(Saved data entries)
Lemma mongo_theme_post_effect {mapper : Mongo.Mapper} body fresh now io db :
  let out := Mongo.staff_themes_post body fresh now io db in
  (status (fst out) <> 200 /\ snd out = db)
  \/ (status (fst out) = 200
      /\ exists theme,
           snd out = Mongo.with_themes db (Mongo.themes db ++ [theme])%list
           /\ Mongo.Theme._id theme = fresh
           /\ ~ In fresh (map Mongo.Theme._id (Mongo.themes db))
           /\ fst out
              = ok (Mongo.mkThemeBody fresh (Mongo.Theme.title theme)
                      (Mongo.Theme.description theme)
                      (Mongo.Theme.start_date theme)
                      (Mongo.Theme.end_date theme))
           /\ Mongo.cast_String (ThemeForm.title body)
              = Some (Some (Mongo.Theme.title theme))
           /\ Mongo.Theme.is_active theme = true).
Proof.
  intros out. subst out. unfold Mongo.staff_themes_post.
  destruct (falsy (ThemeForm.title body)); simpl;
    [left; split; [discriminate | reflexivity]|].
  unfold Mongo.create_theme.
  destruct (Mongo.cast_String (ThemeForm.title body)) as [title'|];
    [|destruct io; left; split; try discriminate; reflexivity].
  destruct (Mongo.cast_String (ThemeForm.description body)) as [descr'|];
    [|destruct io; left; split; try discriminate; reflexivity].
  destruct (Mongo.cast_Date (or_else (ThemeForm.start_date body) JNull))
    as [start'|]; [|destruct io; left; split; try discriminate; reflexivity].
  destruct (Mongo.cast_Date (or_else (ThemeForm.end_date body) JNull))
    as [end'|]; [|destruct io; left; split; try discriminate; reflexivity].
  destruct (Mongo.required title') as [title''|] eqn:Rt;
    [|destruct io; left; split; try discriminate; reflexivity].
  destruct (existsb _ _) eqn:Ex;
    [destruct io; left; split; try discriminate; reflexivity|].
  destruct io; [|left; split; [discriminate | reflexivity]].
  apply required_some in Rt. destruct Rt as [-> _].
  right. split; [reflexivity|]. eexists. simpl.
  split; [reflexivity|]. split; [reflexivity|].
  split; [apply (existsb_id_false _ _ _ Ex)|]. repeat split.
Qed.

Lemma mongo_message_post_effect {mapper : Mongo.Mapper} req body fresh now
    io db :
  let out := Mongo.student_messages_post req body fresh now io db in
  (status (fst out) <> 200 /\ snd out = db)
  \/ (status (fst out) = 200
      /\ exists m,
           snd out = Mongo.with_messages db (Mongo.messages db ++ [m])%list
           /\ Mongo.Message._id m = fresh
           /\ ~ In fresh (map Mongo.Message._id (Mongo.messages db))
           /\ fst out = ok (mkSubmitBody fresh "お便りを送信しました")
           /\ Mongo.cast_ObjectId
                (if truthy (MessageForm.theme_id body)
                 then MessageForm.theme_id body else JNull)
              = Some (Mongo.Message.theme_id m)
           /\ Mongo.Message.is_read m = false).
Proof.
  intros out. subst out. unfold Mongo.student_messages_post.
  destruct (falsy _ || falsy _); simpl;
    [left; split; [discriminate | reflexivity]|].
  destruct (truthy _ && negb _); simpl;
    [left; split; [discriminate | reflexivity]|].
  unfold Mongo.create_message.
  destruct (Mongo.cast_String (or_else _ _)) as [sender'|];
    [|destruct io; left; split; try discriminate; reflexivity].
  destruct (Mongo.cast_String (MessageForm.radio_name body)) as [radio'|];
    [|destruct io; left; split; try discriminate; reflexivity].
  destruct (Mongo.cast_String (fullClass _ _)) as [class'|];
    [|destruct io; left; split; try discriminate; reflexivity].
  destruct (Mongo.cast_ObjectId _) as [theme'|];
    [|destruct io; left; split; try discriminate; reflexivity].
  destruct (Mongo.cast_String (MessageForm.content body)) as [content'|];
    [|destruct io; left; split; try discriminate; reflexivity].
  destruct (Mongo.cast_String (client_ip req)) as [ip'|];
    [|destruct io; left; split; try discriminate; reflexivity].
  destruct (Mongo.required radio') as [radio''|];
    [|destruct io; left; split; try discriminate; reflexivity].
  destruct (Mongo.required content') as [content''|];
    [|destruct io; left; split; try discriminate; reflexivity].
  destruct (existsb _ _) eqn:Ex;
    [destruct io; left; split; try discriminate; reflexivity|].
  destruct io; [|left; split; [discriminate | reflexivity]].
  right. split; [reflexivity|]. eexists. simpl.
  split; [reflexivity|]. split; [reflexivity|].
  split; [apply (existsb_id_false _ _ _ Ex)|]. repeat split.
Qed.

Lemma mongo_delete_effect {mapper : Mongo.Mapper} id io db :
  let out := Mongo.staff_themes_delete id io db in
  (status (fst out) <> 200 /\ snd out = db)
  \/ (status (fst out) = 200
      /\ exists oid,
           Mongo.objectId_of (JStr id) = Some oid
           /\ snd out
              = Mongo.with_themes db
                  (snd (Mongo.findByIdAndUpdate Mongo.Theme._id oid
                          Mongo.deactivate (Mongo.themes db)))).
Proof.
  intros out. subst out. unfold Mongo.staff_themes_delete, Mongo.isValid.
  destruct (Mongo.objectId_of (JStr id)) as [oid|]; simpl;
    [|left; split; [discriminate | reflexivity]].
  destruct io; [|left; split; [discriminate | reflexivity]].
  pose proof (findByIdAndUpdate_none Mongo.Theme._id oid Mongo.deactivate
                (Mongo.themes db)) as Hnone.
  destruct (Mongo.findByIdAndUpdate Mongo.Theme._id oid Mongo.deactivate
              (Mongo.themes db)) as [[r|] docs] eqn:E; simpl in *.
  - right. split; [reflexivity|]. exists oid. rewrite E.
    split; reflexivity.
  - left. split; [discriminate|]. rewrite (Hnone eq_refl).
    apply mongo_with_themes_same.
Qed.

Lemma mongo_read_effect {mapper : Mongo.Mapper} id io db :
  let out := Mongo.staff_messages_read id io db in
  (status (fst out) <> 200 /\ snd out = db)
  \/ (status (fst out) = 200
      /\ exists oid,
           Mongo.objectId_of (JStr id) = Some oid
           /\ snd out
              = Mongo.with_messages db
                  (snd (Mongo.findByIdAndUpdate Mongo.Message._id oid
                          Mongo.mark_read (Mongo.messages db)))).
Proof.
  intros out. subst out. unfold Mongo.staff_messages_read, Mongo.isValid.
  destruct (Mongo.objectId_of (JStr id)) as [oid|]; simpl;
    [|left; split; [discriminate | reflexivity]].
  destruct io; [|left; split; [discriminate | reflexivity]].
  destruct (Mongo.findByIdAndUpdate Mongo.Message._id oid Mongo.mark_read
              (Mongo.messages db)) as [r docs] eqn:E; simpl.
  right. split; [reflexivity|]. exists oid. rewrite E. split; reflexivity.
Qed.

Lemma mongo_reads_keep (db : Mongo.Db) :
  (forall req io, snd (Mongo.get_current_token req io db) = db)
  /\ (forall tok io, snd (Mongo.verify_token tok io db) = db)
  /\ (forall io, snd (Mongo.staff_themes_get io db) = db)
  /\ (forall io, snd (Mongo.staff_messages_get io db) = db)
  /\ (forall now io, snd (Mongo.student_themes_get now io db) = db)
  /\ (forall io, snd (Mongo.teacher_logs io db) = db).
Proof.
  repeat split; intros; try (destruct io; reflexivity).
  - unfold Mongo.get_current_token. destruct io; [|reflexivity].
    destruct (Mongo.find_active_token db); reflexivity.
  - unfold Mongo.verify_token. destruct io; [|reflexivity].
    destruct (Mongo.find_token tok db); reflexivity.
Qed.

EXERCISE PROMPT — Produce an exact transcription of the lines from the one containing "io db) = db)." through the end of the records, both included, and no other lines.

SOLUTION —
  /\ (forall io, snd (Mongo.teacher_logs io db) = db).
Proof.
  repeat split; intros; try (destruct io; reflexivity).
  - unfold Mongo.get_current_token. destruct io; [|reflexivity].
    destruct (Mongo.find_active_token db); reflexivity.
  - unfold Mongo.verify_token. destruct io; [|reflexivity].
    destruct (Mongo.find_token tok db); reflexivity.
Qed.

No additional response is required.